YOUR OBJECTIVE
Taking the listing below, restate word for word each line from the line with "[[Scene.patch1]] [[Scene.K1; Scene.K2]]" to the line with "the transformed center point of each", ends included, and stop there.

** Opening GIVEN DATA block **

(** C5.  For every edge, the depth Jacobian [Jz] that [transform] returns
    with [jacobian] is the 2 x 4 projection Jacobian [Jp] times the image
    of the depth basis vector (0, 0, 0, 1) under the 4 x 4 matrix of
    [Gij]. *)
Theorem Jz_is_Jp_times_depth_direction (poses : list (list SE3))
    (patches : list (list patch)) (intrinsics : list (list intr)) (ii jj kk : list Z)
    (depth valid tonly : bool) :
  wf_inputs poses patches intrinsics ii jj kk ->
  wf_jacobian_inputs poses patches ->
  matrix_4x4 L ->
  exists x1 vm Ji Jj Jz,
    transform poses patches intrinsics ii jj kk depth valid true tonly
      = Ok (CoordsJac x1 vm Ji Jj Jz) /\
    forall b e Gb Pb Kb i j k,
      nth_error poses b = Some Gb -> nth_error patches b = Some Pb ->
      nth_error intrinsics b = Some Kb ->
      nth_error ii e = Some i -> nth_error jj e = Some j -> nth_error kk e = Some k ->
      exists ed pc JzE,
        edge_of Gb Pb Kb i j k = Ok ed /\ center (e_src ed) = Ok pc /\
        let Gij := edge_Gij ed tonly in
        let X := lie_act Gij (iproj_pt pc (e_Ki ed)) in
        at2 Jz b e = Some JzE /\
        mat_eq JzE
          (mat_product (Jp_of X (e_Kj ed))
             (mat_product (lie_matrix Gij) [[0]; [0]; [0]; [1]])).
Proof.
  intros W WJ HM.
  destruct (transform_jacobian_spec poses patches intrinsics ii jj kk depth valid tonly W WJ HM)
    as (x1 & vm & Ji & Jj & Jz & Ht & _ & _ & _ & _ & Hedge).
  exists x1, vm, Ji, Jj, Jz. split; [exact Ht|].
  intros b e Gb Pb Kb i j k HG HP HK Hi Hj Hk.
  destruct (Hedge b e Gb Pb Kb i j k HG HP HK Hi Hj Hk)
    as (ed & pc & Hed & Hpc & _ & _ & _ & _ & AJz).
  eexists ed, pc, _. split; [exact Hed|]. split; [exact Hpc|]. cbv zeta.
  split; [exact AJz|].
  destruct (HM (edge_Gij ed tonly)) as (HM4 & HR4).
  apply mat_product_2x4_4x1.
  - rewrite length_map. exact HM4.
  - apply Forall_forall. intros r Hr. apply in_map_iff in Hr as (r0 & <- & Hr0).
    rewrite Forall_forall in HR4. specialize (HR4 r0 Hr0).
    destruct (list4 r0 HR4) as (? & ? & ? & ? & ->). reflexivity.
  - apply last_column_image; assumption.
Qed.

End JacobianClaims.

Lemma Ji_is_negated_adjoint_transport_witness :
  wf_inputs [[Rigid.identity; Scene.turned]] [[Scene.patch3]] [[Scene.K1; Scene.K2]]
    [0%Z] [1%Z] [0%Z] /\
  wf_jacobian_inputs [[Rigid.identity; Scene.turned]] [[Scene.patch3]] /\
  matrix_4x4 Rigid.ops /\
  exists x1 vm Ji Jj Jz,
    transform (L := Rigid.ops) [[Rigid.identity; Scene.turned]] [[Scene.patch3]]
      [[Scene.K1; Scene.K2]] [0%Z] [1%Z] [0%Z] false false true false
      = Ok (CoordsJac x1 vm Ji Jj Jz).
Proof.
  assert (W : wf_inputs [[Rigid.identity; Scene.turned]] [[Scene.patch3]]
                [[Scene.K1; Scene.K2]] [0%Z] [1%Z] [0%Z]) by wf_by_evaluation.
  assert (WJ : wf_jacobian_inputs [[Rigid.identity; Scene.turned]] [[Scene.patch3]]).
  { constructor; [reflexivity|]. repeat constructor. eexists; reflexivity. }
  pose proof rigid_matrix_4x4 as HM.
  repeat (split; [assumption|]).
  destruct (Ji_is_negated_adjoint_transport (L := Rigid.ops) _ _ _ _ _ _ false false false W WJ HM)
    as (x1 & vm & Ji & Jj & Jz & H & _).
  exists x1, vm, Ji, Jj, Jz. exact H.
Defined.

Lemma Jz_is_Jp_times_depth_direction_witness :
  wf_inputs [[Rigid.identity; Scene.forward1]] [[Scene.patch1]] [[Scene.K1; Scene.K2]]
    [0%Z] [1%Z] [0%Z] /\
  wf_jacobian_inputs [[Rigid.identity; Scene.forward1]] [[Scene.patch1]] /\
  matrix_4x4 Rigid.ops /\
  exists x1 vm Ji Jj Jz,
    transform (L := Rigid.ops) [[Rigid.identity; Scene.forward1]] [[Scene.patch1]]
      [[Scene.K1; Scene.K2]] [0%Z] [1%Z] [0%Z] false false true false
      = Ok (CoordsJac x1 vm Ji Jj Jz).
Proof.
  assert (W : wf_inputs [[Rigid.identity; Scene.forward1]] [[Scene.patch1]]
                [[Scene.K1; Scene.K2]] [0%Z] [1%Z] [0%Z]) by wf_by_evaluation.
  assert (WJ : wf_jacobian_inputs [[Rigid.identity; Scene.forward1]] [[Scene.patch1]]).
  { constructor; [reflexivity|]. repeat constructor. eexists; reflexivity. }
  pose proof rigid_matrix_4x4 as HM.
  repeat (split; [assumption|]).
  destruct (Jz_is_Jp_times_depth_direction (L := Rigid.ops) _ _ _ _ _ _ false false false W WJ HM)
    as (x1 & vm & Ji & Jj & Jz & H & _).
  exists x1, vm, Ji, Jj, Jz. exact H.
Defined.

Section ProjectionJacobianClaim.

Context {L : LieOps}.

(** C6, as the code has it.  The 2 x 4 projection Jacobian [Jp] of the
    Jacobian path of [transform] (the factor of [Jj] and [Jz], taken at
    the transformed center point of each edge) is built with the depth
    term d = 1/Z where |Z| > 0.2 and is zero where |Z| <= 0.2, where
    nothing is raised.  In front of the camera, Z > 0.2, its entries are
    the partial derivatives of the projected pixel of [proj] with respect
    to the homogeneous point.  Behind the camera, Z < -0.2, they are not:
    [proj] clamps the depth there, its pixel moves with X and Y at the
    rates 10 fx and 10 fy and not with Z, while [Jp] keeps d = 1/Z. *)
Theorem Jp_is_projection_derivative (poses : list (list SE3)) (patches : list (list patch))
    (intrinsics : list (list intr)) (ii jj kk : list Z) (depth valid tonly : bool) :
  wf_inputs poses patches intrinsics ii jj kk ->
  wf_jacobian_inputs poses patches ->
  matrix_4x4 L ->
  exists x1 vm Ji Jj Jz,
    transform poses patches intrinsics ii jj kk depth valid true tonly
      = Ok (CoordsJac x1 vm Ji Jj Jz) /\
    forall b e Gb Pb Kb i j k,
      nth_error poses b = Some Gb -> nth_error patches b = Some Pb ->
      nth_error intrinsics b = Some Kb ->
      nth_error ii e = Some i -> nth_error jj e = Some j -> nth_error kk e = Some k ->
      exists ed pc,
        edge_of Gb Pb Kb i j k = Ok ed /\ center (e_src ed) = Ok pc /\
        let Gij := edge_Gij ed tonly in
        let X := lie_act Gij (iproj_pt pc (e_Ki ed)) in
        let K := e_Kj ed in
        let Jp := Jp_of X K in
        at2 Jj b e = Some (mat_product Jp (Ja_of X)) /\
        at2 Jz b e = Some (mat_product Jp (map (skipn 3) (lie_matrix Gij))) /\
        (Qabs (hZ X) <= 2 # 10 -> mat_eq Jp [[0; 0; 0; 0]; [0; 0; 0; 0]]) /\
        (2 # 10 < Qabs (hZ X) ->
         mat_eq Jp
           [ [fx K * (1 / hZ X); 0; (- fx K) * hX X * (1 / hZ X) * (1 / hZ X); 0];
             [0; fy K * (1 / hZ X); (- fy K) * hY X * (1 / hZ X) * (1 / hZ X); 0] ]) /\
        (2 # 10 < hZ X ->
         forall r c, (r < 2)%nat -> (c < 4)%nat ->
           is_derivative (fun v => nth r (proj_pt (with_coord c X v) K false) 0)
             (coord c X) (entry Jp r c)) /\
        (hZ X < - (2 # 10) ->
         (forall r c, (r < 2)%nat -> (c < 4)%nat ->
            is_derivative (fun v => nth r (proj_pt (with_coord c X v) K false) 0)
              (coord c X) (entry [ [10 * fx K; 0; 0; 0]; [0; 10 * fy K; 0; 0] ] r c)) /\
         (~ fx K == 0 ->
          ~ is_derivative (fun v => nth 0 (proj_pt (with_coord 0 X v) K false) 0)
              (coord 0 X) (entry Jp 0 0)) /\
         (~ fy K == 0 ->
          ~ is_derivative (fun v => nth 1 (proj_pt (with_coord 1 X v) K false) 0)
              (coord 1 X) (entry Jp 1 1))).
Proof.
  intros W WJ HM.
  destruct (transform_jacobian_spec poses patches intrinsics ii jj kk depth valid tonly W WJ HM)
    as (x1 & vm & Ji & Jj & Jz & Ht & _ & _ & _ & _ & Hedge).
  exists x1, vm, Ji, Jj, Jz. split; [exact Ht|].
  intros b e Gb Pb Kb i j k HG HP HK Hi Hj Hk.
  destruct (Hedge b e Gb Pb Kb i j k HG HP HK Hi Hj Hk)
    as (ed & pc & Hed & Hpc & _ & _ & AJj & _ & AJz).
  exists ed, pc. split; [exact Hed|]. split; [exact Hpc|]. cbv zeta.
  split; [exact AJj|]. split; [exact AJz|]. split; [apply Jp_of_flat|].
  split; [apply Jp_of_inverse|]. split.
  - intros Hz r c Hr Hc. apply Jp_of_proj_derivative; assumption.
  - intros Hz. split.
    + intros r c Hr Hc. apply proj_pt_clamped_derivative; [lra | assumption..].
    + apply Jp_of_not_proj_derivative. exact Hz.
Qed.

(** C3, as the code has it.  With [valid] (and without [jacobian]) every
    point of every patch has its own flag, which is 1 exactly when the Z
    coordinate of the transformed point exceeds 0.2 and 0 when it does
    not.  With [jacobian] there is one flag for every edge, and it is that
    of the transformed center point of the patch.  In both cases nothing
    is raised for a point with Z <= 0.2, and every point has a projected
    pixel with a depth term in (0, 10]. *)
Theorem validity_flags (poses : list (list SE3)) (patches : list (list patch))
    (intrinsics : list (list intr)) (ii jj kk : list Z) (depth valid tonly : bool) :
  wf_inputs poses patches intrinsics ii jj kk ->
  (exists x1 vm,
     transform poses patches intrinsics ii jj kk depth true false tonly
       = Ok (CoordsValid x1 vm) /\
     forall b e Gb Pb Kb i j k,
       nth_error poses b = Some Gb -> nth_error patches b = Some Pb ->
       nth_error intrinsics b = Some Kb ->
       nth_error ii e = Some i -> nth_error jj e = Some j -> nth_error kk e = Some k ->
       exists ed G V,
         edge_of Gb Pb Kb i j k = Ok ed /\ at2 x1 b e = Some G /\ at2 vm b e = Some V /\
         forall r c p, at2 (e_src ed) r c = Some p ->
           let X := lie_act (edge_Gij ed tonly) (iproj_pt p (e_Ki ed)) in
           exists v pix,
             at2 V r c = Some v /\ at2 G r c = Some pix /\
             flag_matches v X /\ bounded_pixel pix X (e_Kj ed) depth) /\
  (wf_jacobian_inputs poses patches -> matrix_4x4 L ->
   exists x1 vm Ji Jj Jz,
     transform poses patches intrinsics ii jj kk depth valid true tonly
       = Ok (CoordsJac x1 vm Ji Jj Jz) /\
     forall b e Gb Pb Kb i j k,
       nth_error poses b = Some Gb -> nth_error patches b = Some Pb ->
       nth_error intrinsics b = Some Kb ->
       nth_error ii e = Some i -> nth_error jj e = Some j -> nth_error kk e = Some k ->
       exists ed pc G v,
         edge_of Gb Pb Kb i j k = Ok ed /\ center (e_src ed) = Ok pc /\
         at2 x1 b e = Some G /\ at2 vm b e = Some v /\
         flag_matches v (lie_act (edge_Gij ed tonly) (iproj_pt pc (e_Ki ed))) /\
         forall r c p, at2 (e_src ed) r c = Some p ->
           let X := lie_act (edge_Gij ed tonly) (iproj_pt p (e_Ki ed)) in
           exists pix, at2 G r c = Some pix /\ bounded_pixel pix X (e_Kj ed) depth).
Proof.
  intros W. split.
  - destruct (transform_valid_spec poses patches intrinsics ii jj kk depth tonly W)
      as (x1 & vm & Ht & Hedge).
    exists x1, vm. split; [exact Ht|].
    intros b e Gb Pb Kb i j k HG HP HK Hi Hj Hk.
    destruct (Hedge b e Gb Pb Kb i j k HG HP HK Hi Hj Hk) as (ed & Hed & Ax & Av).
    eexists ed, _, _. split; [exact Hed|]. split; [exact Ax|]. split; [exact Av|].
    intros r c p Hp. cbv zeta. eexists _, _.
    split; [rewrite at2_grid_map, Hp; reflexivity|].
    split; [unfold edge_coords; rewrite at2_grid_map, Hp; reflexivity|].
    split; [apply flag_matches_valid_flag | apply bounded_pixel_proj_pt].
  - intros WJ HM.
    destruct (transform_jacobian_spec poses patches intrinsics ii jj kk depth valid tonly W WJ HM)
      as (x1 & vm & Ji & Jj & Jz & Ht & _ & _ & _ & _ & Hedge).
    exists x1, vm, Ji, Jj, Jz. split; [exact Ht|].
    intros b e Gb Pb Kb i j k HG HP HK Hi Hj Hk.
    destruct (Hedge b e Gb Pb Kb i j k HG HP HK Hi Hj Hk)
      as (ed & pc & Hed & Hpc & Ax & Av & _).
    eexists ed, pc, _, _. split; [exact Hed|]. split; [exact Hpc|].
    split; [exact Ax|]. split; [exact Av|]. split; [apply flag_matches_valid_flag|].
    intros r c p Hp. cbv zeta. eexists.
    split; [unfold edge_coords; rewrite at2_grid_map, Hp; reflexivity|].
    apply bounded_pixel_proj_pt.
Qed.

** Closing GIVEN DATA block **

SOLUTION TO THE PROBLEM
  wf_inputs [[Rigid.identity; Scene.forward1]] [[Scene.patch1]] [[Scene.K1; Scene.K2]]
    [0%Z] [1%Z] [0%Z] /\
  wf_jacobian_inputs [[Rigid.identity; Scene.forward1]] [[Scene.patch1]] /\
  matrix_4x4 Rigid.ops /\
  exists x1 vm Ji Jj Jz,
    transform (L := Rigid.ops) [[Rigid.identity; Scene.forward1]] [[Scene.patch1]]
      [[Scene.K1; Scene.K2]] [0%Z] [1%Z] [0%Z] false false true false
      = Ok (CoordsJac x1 vm Ji Jj Jz).
Proof.
  assert (W : wf_inputs [[Rigid.identity; Scene.forward1]] [[Scene.patch1]]
                [[Scene.K1; Scene.K2]] [0%Z] [1%Z] [0%Z]) by wf_by_evaluation.
  assert (WJ : wf_jacobian_inputs [[Rigid.identity; Scene.forward1]] [[Scene.patch1]]).
  { constructor; [reflexivity|]. repeat constructor. eexists; reflexivity. }
  pose proof rigid_matrix_4x4 as HM.
  repeat (split; [assumption|]).
  destruct (Jz_is_Jp_times_depth_direction (L := Rigid.ops) _ _ _ _ _ _ false false false W WJ HM)
    as (x1 & vm & Ji & Jj & Jz & H & _).
  exists x1, vm, Ji, Jj, Jz. exact H.
Defined.

Section ProjectionJacobianClaim.

Context {L : LieOps}.

(** C6, as the code has it.  The 2 x 4 projection Jacobian [Jp] of the
    Jacobian path of [transform] (the factor of [Jj] and [Jz], taken at
    the transformed center point of each edge) is built with the depth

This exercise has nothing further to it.